Hector laughed. "I pull it right through my externality."

"Aw, damn. That makes sense. Then the higher density from the primordial creates a nice gradient to push the energy to you. None of that silly aura flapping your kind does. Are you shooting up in levels like a rocket?"

"I have been a Xian for less than three years and I'm close to level six."

"Nice. I think. Is that good for your kind? It would be good for a Jinn."

"Very good for a Xian," Hector answered.

"Do you want the dirt on the rest of the team?" Fred didn't wait for an answer before continuing. "Other than us, we have two Titans and two Arahants. Six people makes a small squad, but we're Misfit Squad. Basically the people command didn't know what to do with. My wheels make me fast but I might struggle on a world that is mostly forested. A Xian could be a discipline nightmare. Titans eat too much. Our Arahants are listed as Savants."

"Titans eat too much?"

"Feeding them is a logistical problem," Fred clarified. "My logistical problem. Thank you, Central Command! I was worried that when I wasn't fighting against monsters that I might get bored. Fortunately now I can spend my downtime hunting for meat I can't eat."

"Misfit Squad." Hector tried out the name of their team. Despite the negative connotations inherent in the term, he liked it. They were an irregular military outfit. "What are Savants?"

"As I understand it, they're lame Sages."

"Lame Sages," he echoed. They started calling Evelyn a Sage when she was only level five, so it couldn't be as simple as the power of a soul. "Do they have weak insights?"

"The way I understand it, they have insights with unimpressive applications. I don't know that 'strong' or 'weak' applies to insights. Jinn don't do those. That's something I've always wanted to know, actually. What does it feel like to get an insight? Is it just an 'aha' moment or is it spiritual?"

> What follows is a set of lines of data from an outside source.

Inductive cluster_step : Cluster -> Cluster -> Prop :=
| step_add_node c id now i addr role pw c' n :
    (forall s, Shards c !! Z.to_nat i = Some s -> ~ In id (map ID (Nodes s))) ->
    AddNode id now i addr role pw c = inr (c', n) -> cluster_step c c'
| step_remove_node c i id c' : RemoveNode i id c = inr (c', tt) -> cluster_step c c'
| step_promote w c i masterID pref c' id : PromoteNewMaster w i masterID pref c = inr (c', id) -> cluster_step c c'
| step_migrate w c slot target slotOnly c' :
    wf_range slot -> ClusterMigrateSlot w slot target slotOnly c = inr c' -> cluster_step c c'
| step_append_shard c ids now nodes pw :
    nodes <> [] -> (forall i j, ids i = ids j -> i = j) ->
    cluster_step c (appendShard (newShard ids now nodes pw) c)
| step_remove_shard c i s :
    Shards c !! i = Some s -> IsServicing s = false -> cluster_step c (removeShard i c)
| step_clear c i : cluster_step c (clearMigration i c)
| step_finish c i s m :
    Shards c !! i = Some s -> Migrating s = Some m ->
    0 <= TargetShardIndex s < Z.of_nat (length (Shards c)) ->
    cluster_step c (finishMigration i (TargetShardIndex s) (m_range m) c)
| step_version c v : cluster_step c (MkCluster (Name c) v (Shards c))
| step_password c pw : cluster_step c (SetPassword pw c).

Hector considered that for a little bit. He remembered the experience of Volithur's revelation quite well, how the blossoming knowledge had pushed everything out of his brain, leaving room only for the spectacularly beautiful insight. He also remembered the aftermath of that revelation when he woke up from the dream, how he felt such unassailable certainty in the truth of what he'd learned.

"Did you ever try mushrooms when you had a human body?"

"I'm still human, thank you very much, so my current form is a human body."

"Sorry."

"It's fine. Just know that the Jinn consider a comment like that hugely offensive. I'm not sure I get your point about mushrooms, though. I think my grandma used to make a soup that had them."

"I'm talking about psychedelics," Hector said.

"Guys with failing bodies don't typically take street drugs, buddy."

"Fair enough. Let's just say… when my insight arrived, the understanding came with an absolute conviction that it was right. I lost track of normal reality for a bit while I contemplated my own little corner of ultimate reality. It was awe inspiring."

"Interesting. Cognitive realms aren't anything like that. We study until we're experts in a very specific phenomenon, then learn a slight shift to the laws of physics that would be more favorable for certain applications. We push those understandings into our realm, layering the way things are and the way we wish things were on top of each other. Because our realm is detached from reality, we can make the rules be whatever we want."

"And you have the laws of radioactive decay in your realm."

"I have two overlapping models of physical interactions," Fred corrected. "It's, like, the easiest cognitive realm you can build. They used to train millions of people to do it before the days of big fusion. Now it's a niche application. Works out for a Rover built on an unempowered world, though."

Hector's attention snapped to a hefty woman trudging in their direction, doing her best to avoid stepping in the worst patches of mud. Her eyes met his the moment he turned her way, though they were two hundred meters apart.

"One of our two Arahants, I believe," Fred said.

"I am," she responded, almost shouting to be heard over the distance.